Following adapter and barcode trimming, we compared the key metrics of the raw reads and clean reads (Table S1). The results indicate a consistent improvement in the average basecall quality across most samples. It is noteworthy that sample HRR2590080, which was submitted to the repository as pre-processed clean data, showed no changes in its metrics after processing, as expected.

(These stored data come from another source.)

(** * Habitto colour-set generators

    A shallow embedding of the two asset generators
    [create_color_sets.py] (light-only documents) and
    [create_dark_mode_colors.py] (light + dark documents), with the
    Python primitives they rely on: [str.lstrip], slicing, [int(s, 16)],
    the format specification [02X], [json.dump(..., indent=2)],
    [os.makedirs(..., exist_ok=True)] and [open(..., "w")].

    Python strings are modelled by [string]; a character stands for the
    code point of the same number, so the model covers the strings whose
    code points are below 256. *)

From Stdlib Require Import ZArith String Ascii List Bool Lia DecimalString.
From stdpp Require Import gmap strings list fin_maps.

Set Warnings "-register-all".

Local Open Scope string_scope.
Local Open Scope Z_scope.

(** ** Exceptions and results *)

Inductive exn : Type :=
| ValueError
| KeyError
| FileExistsError
| FileNotFoundError
| NotADirectoryError
| IsADirectoryError.

Inductive result (A : Type) : Type :=
| Ok (a : A)
| Raise (e : exn).

Arguments Ok {A} a.
Arguments Raise {A} e.

#[global] Instance result_ret : MRet result := fun A a => Ok a.

#[global] Instance result_bind : MBind result := fun A B k m =>
  match m with
  | Ok a => k a
  | Raise e => Raise e
  end.

#[global] Instance result_fmap : FMap result := fun A B f m =>
  match m with
  | Ok a => Ok (f a)
  | Raise e => Raise e
  end.

Definition is_ok {A : Type} (m : result A) : bool :=
  match m with Ok _ => true | Raise _ => false end.

(** ** Python string primitives *)

Module Py.

Definition code (c : ascii) : Z := Z.of_N (N_of_ascii c).

Definition in_range (lo hi : ascii) (c : ascii) : bool :=
  (code lo <=? code c) && (code c <=? code hi).

(** [s.lstrip(chars)]: drops every leading character that occurs in
    [chars]. *)
Fixpoint mem (c : ascii) (chars : string) : bool :=
  match chars with
  | EmptyString => false
  | String d chars' => Ascii.eqb c d || mem c chars'
  end.

Fixpoint lstrip (chars : string) (s : string) : string :=
  match s with
  | EmptyString => EmptyString
  | String c s' => if mem c chars then lstrip chars s' else s
  end.

(** [s[i:j]] for constant bounds [0 <= i <= j]: out-of-range bounds are
    clipped to the string, never an error. *)
Fixpoint drop (n : nat) (s : string) : string :=
  match n, s with
  | O, _ => s
  | S _, EmptyString => EmptyString
  | S n', String _ s' => drop n' s'
  end.

Fixpoint take (n : nat) (s : string) : string :=
  match n, s with
  | O, _ => EmptyString
  | S _, EmptyString => EmptyString
  | S n', String c s' => String c (take n' s')
  end.

Definition slice (i j : nat) (s : string) : string := take (j - i) (drop i s).

(** *** [int(s, 16)]

    CPython first rewrites a string that is not pure ASCII
    ([_PyUnicode_TransformDecimalAndSpaceToASCII]): a code point below 127
    is kept, Unicode white space becomes a blank, a Unicode decimal digit
    becomes its ASCII digit, and anything else becomes ['?'].  Below 256 the
    only non-ASCII white space is U+0085 and U+00A0 and there is no
    non-ASCII decimal digit. *)

Definition is_ascii (c : ascii) : bool := code c <? 128.

Fixpoint all_ascii (s : string) : bool :=
  match s with
  | EmptyString => true
  | String c s' => is_ascii c && all_ascii s'
  end.

Definition unicode_isspace_high (c : ascii) : bool :=
  (code c =? 133) || (code c =? 160).

Definition transform_char (c : ascii) : ascii :=
  if code c <? 127 then c
  else if unicode_isspace_high c then " "%char
  else "?"%char.

Fixpoint map_string (f : ascii -> ascii) (s : string) : string :=
  match s with
  | EmptyString => EmptyString
  | String c s' => String (f c) (map_string f s')
  end.

Definition transform_decimal_and_space (s : string) : string :=
  if all_ascii s then s else map_string transform_char s.

(** [Py_ISSPACE]: tab, line feed, vertical tab, form feed, carriage
    return and blank. *)
Definition ISSPACE (c : ascii) : bool :=
  ((9 <=? code c) && (code c <=? 13)) || (code c =? 32).

(** [_PyLong_DigitValue]: the value of a digit in base up to 36, and 37
    for every other character. *)
Definition DigitValue (c : ascii) : Z :=
  if in_range "0" "9" c then code c - 48
  else if in_range "a" "z" c then code c - 97 + 10
  else if in_range "A" "Z" c then code c - 65 + 10
  else 37.

Fixpoint skip_space (s : string) : string :=
  match s with
  | String c s' => if ISSPACE c then skip_space s' else s
  | EmptyString => s
  end.

(** The digit loop of [long_from_binary_base]: consumes digits below
    [base] and single underscores between them; [prev] is the character
    consumed last, [acc] the value so far, [any] whether a character was
    consumed.  A doubled or a trailing underscore is a syntax error. *)
Fixpoint scan_digits (base : Z) (prev : ascii) (acc : Z) (any : bool)
    (s : string) : option (Z * bool * string) :=
  let stop := if Ascii.eqb prev "_" then None else Some (acc, any, s) in
  match s with
  | EmptyString => stop
  | String c s' =>
      if Ascii.eqb c "_" then
        if Ascii.eqb prev "_" then None
        else scan_digits base c acc true s'
      else if DigitValue c <? base then
        scan_digits base c (acc * base + DigitValue c) true s'
      else stop
  end.

(** [PyLong_FromString] for base 16: leading white space, an optional
    sign, an optional [0x] or [0X] prefix (after which one underscore is
    allowed), the digits, trailing white space, and nothing else. *)
Definition skip_prefix16 (s : string) : string :=
  match s with
  | String "0" (String c s') =>
      if Ascii.eqb c "x" || Ascii.eqb c "X" then
        match s' with
        | String "_" s'' => s''
        | _ => s'
        end
      else s
  | _ => s
  end.

Definition long_from_string16 (s : string) : result Z :=
  let s1 := skip_space s in
  let '(sign, s2) :=
    match s1 with
    | String "+" t => (1, t)
    | String "-" t => (-1, t)
    | _ => (1, s1)
    end in
  let s3 := skip_prefix16 s2 in
  match s3 with
  | String "_" _ => Raise ValueError
  | _ =>
      match scan_digits 16 zero 0 false s3 with
      | None => Raise ValueError
      | Some (_, false, _) => Raise ValueError
      | Some (v, true, rest) =>
          match skip_space rest with
          | EmptyString => Ok (sign * v)
          | String _ _ => Raise ValueError
          end
      end
  end.

Definition int16 (s : string) : result Z :=
  long_from_string16 (transform_decimal_and_space s).

(** *** The format specification [02X]

    Upper-case hexadecimal digits of the magnitude, padded with zeros
    between the sign and the digits up to a total width of two. *)

Definition hex_upper_char (d : Z) : ascii :=
  if d <? 10 then ascii_of_N (Z.to_N (48 + d))
  else ascii_of_N (Z.to_N (65 + d - 10)).

Fixpoint hex_upper_digits (fuel : nat) (n : Z) (acc : string) : string :=
  match fuel with
  | O => acc
  | S fuel' =>
      let acc' := String (hex_upper_char (n mod 16)) acc in
      if n / 16 =? 0 then acc' else hex_upper_digits fuel' (n / 16) acc'
  end.

Definition hex_upper (n : Z) : string :=
  hex_upper_digits (S (Z.to_nat (Z.log2 n))) n EmptyString.

Fixpoint zeros (n : nat) : string :=
  match n with
  | O => EmptyString
  | S n' => String "0" (zeros n')
  end.

Definition format_02X (z : Z) : string :=
  let sign := if z <? 0 then "-" else "" in
  let digits := hex_upper (Z.abs z) in
  sign +:+ zeros (2 - String.length sign - String.length digits) +:+ digits.

(** [s.upper()] on the ASCII letters. *)
Definition upper_char (c : ascii) : ascii :=
  if in_range "a" "z" c then ascii_of_N (Z.to_N (code c - 32)) else c.

Definition upper (s : string) : string := map_string upper_char s.

End Py.

(** ** The hex decoder (identical in both scripts) *)

Definition hex_to_rgb (hex_color : string) : result (Z * Z * Z) :=
  let hex_color := Py.lstrip "#" hex_color in
  r ← Py.int16 (Py.slice 0 2 hex_color);
  g ← Py.int16 (Py.slice 2 4 hex_color);
  b ← Py.int16 (Py.slice 4 6 hex_color);
  Ok (r, g, b).

(** ** JSON values and [json.dumps(obj, indent=2)]

    A Python [dict] keeps its items in insertion order, so an object is
    the list of its items in the order of the dictionary display. *)

Inductive json : Type :=
| JStr (s : string)
| JInt (n : Z)
| JList (items : list json)
| JDict (items : list (string * json)).

Module Json.

Fixpoint assoc {V : Type} (k : string) (items : list (string * V)) : option V :=
  match items with
  | [] => None
  | (k', v) :: items' => if String.eqb k k' then Some v else assoc k items'
  end.

(** [obj[k]] read as "the field [k], if [obj] is an object that has it". *)
Definition field (k : string) (obj : json) : option json :=
  match obj with
  | JDict items => assoc k items
  | _ => None
  end.

Definition elements (obj : json) : option (list json) :=
  match obj with
  | JList xs => Some xs
  | _ => None
  end.

Definition dquote : ascii := "034"%char.
Definition backslash : ascii := "092"%char.
Definition newline : ascii := "010"%char.

Definition hex_lower_char (d : Z) : ascii :=
  if d <? 10 then ascii_of_N (Z.to_N (48 + d))
  else ascii_of_N (Z.to_N (97 + d - 10)).

(** [py_encode_basestring_ascii]: the characters from blank to tilde
    stand for themselves, except the quote and the backslash; the usual
    control characters have a short escape and the rest is [\u00xx]. *)
Definition escape_char (c : ascii) : string :=
  let n := Py.code c in
  if Ascii.eqb c dquote then String backslash (String dquote "")
  else if Ascii.eqb c backslash then String backslash (String backslash "")
  else if n =? 10 then String backslash "n"
  else if n =? 13 then String backslash "r"
  else if n =? 9 then String backslash "t"
  else if n =? 12 then String backslash "f"
  else if n =? 8 then String backslash "b"
  else if (32 <=? n) && (n <=? 126) then String c ""
  else String backslash
         (String "u" (String "0" (String "0"
           (String (hex_lower_char (n / 16))
             (String (hex_lower_char (n mod 16)) ""))))).

Fixpoint escape (s : string) : string :=
  match s with
  | EmptyString => EmptyString
  | String c s' => escape_char c +:+ escape s'
  end.

Definition encode_str (s : string) : string :=
  String dquote (escape s +:+ String dquote "").

Definition int_str (n : Z) : string := NilZero.string_of_int (Z.to_int n).

Fixpoint spaces (n : nat) : string :=
  match n with
  | O => EmptyString
  | S n' => String " " (spaces n')
  end.

Definition newline_indent (indent level : nat) : string :=
  String newline (spaces (indent * level)).

(** The encoder with an indentation: items separated by a comma and a
    fresh line, a key separated from its value by a colon and a blank,
    and empty containers written without a line break. *)
Fixpoint iterencode (indent level : nat) (o : json) : string :=
  match o with
  | JStr s => encode_str s
  | JInt n => int_str n
  | JList [] => "[]"
  | JList (x :: xs) =>
      let nl := newline_indent indent (S level) in
      "[" +:+ nl +:+ iterencode indent (S level) x +:+
      (fix rest (ys : list json) : string :=
         match ys with
         | [] => EmptyString
         | y :: ys' => "," +:+ nl +:+ iterencode indent (S level) y +:+ rest ys'
         end) xs +:+
      newline_indent indent level +:+ "]"
  | JDict [] => "{}"
  | JDict ((k, v) :: kvs) =>
      let nl := newline_indent indent (S level) in
      "{" +:+ nl +:+ encode_str k +:+ ": " +:+ iterencode indent (S level) v +:+
      (fix rest (ys : list (string * json)) : string :=
         match ys with
         | [] => EmptyString
         | (k', v') :: ys' =>
             "," +:+ nl +:+ encode_str k' +:+ ": " +:+
             iterencode indent (S level) v' +:+ rest ys'
         end) kvs +:+
      newline_indent indent level +:+ "}"
  end.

F. Post-adapter trimming quality assessment with NanoPlot

Following adapter and barcode removal, quality control is repeated using NanoPlot to assess the quality and characteristics of the trimmed sequencing data.

cd ~/eccfpws

mkdir 03QualityCheck

ls 02TrimAdapters |while read fastq

do

    prefix=$(echo ${fastq} |cut -d '_' -f 1)

    NanoPlot --fastq 02TrimAdapters/${fastq} -o 03QualityCheck/${prefix} -t 16 --plots hex dot

done

# Example for a single sample (e.g., HRR2590080 from PRJCA040952):

NanoPlot --fastq 02TrimAdapters/HRR2590080_clean.fastq -o 03QualityCheck/HRR2590080 -t 16 --plots hex dot

The results from this step are interpreted following the same criteria described in section D. This quality assessment serves to confirm the successful removal of adapter and barcode sequences without introducing artifacts or significant data loss. Result interpretation is the same as in section D.

G. Mapping reads to reference genomes

Following adapter and barcode trimming, the high-quality reads must be aligned to a reference genome to determine their genomic locations. Due to the distinct error profiles of long-read sequencing data compared to short-read sequencing data, aligners designed for short reads are unsuitable. We use Minimap2 for alignment, a highly efficient tool specifically optimized for long-read sequencing technologies. It provides a robust balance between mapping accuracy and computational speed. The subsequent results will be stored in the newly created 04MappingGenome directory. In this step, the input is a FASTQ-formatted clean data file with adapters and barcode sequences removed, which is aligned to the reference genome FASTA file, yielding a directly readable PAF-format alignment results file.

cd ~/eccfpws

# Building reference genome index using minimap2 -d to enhances alignment efficiency

minimap2 -d Reference/GRCh38.p14.genome.fa.mmi Reference/GRCh38.p14.genome.fa

# Map trimmed reads to the reference genome using minimap2

mkdir 04MappingGenome

ls 02TrimAdapters |while read fastq

do

    prefix=$(echo ${fastq} |cut -d '_' -f 1)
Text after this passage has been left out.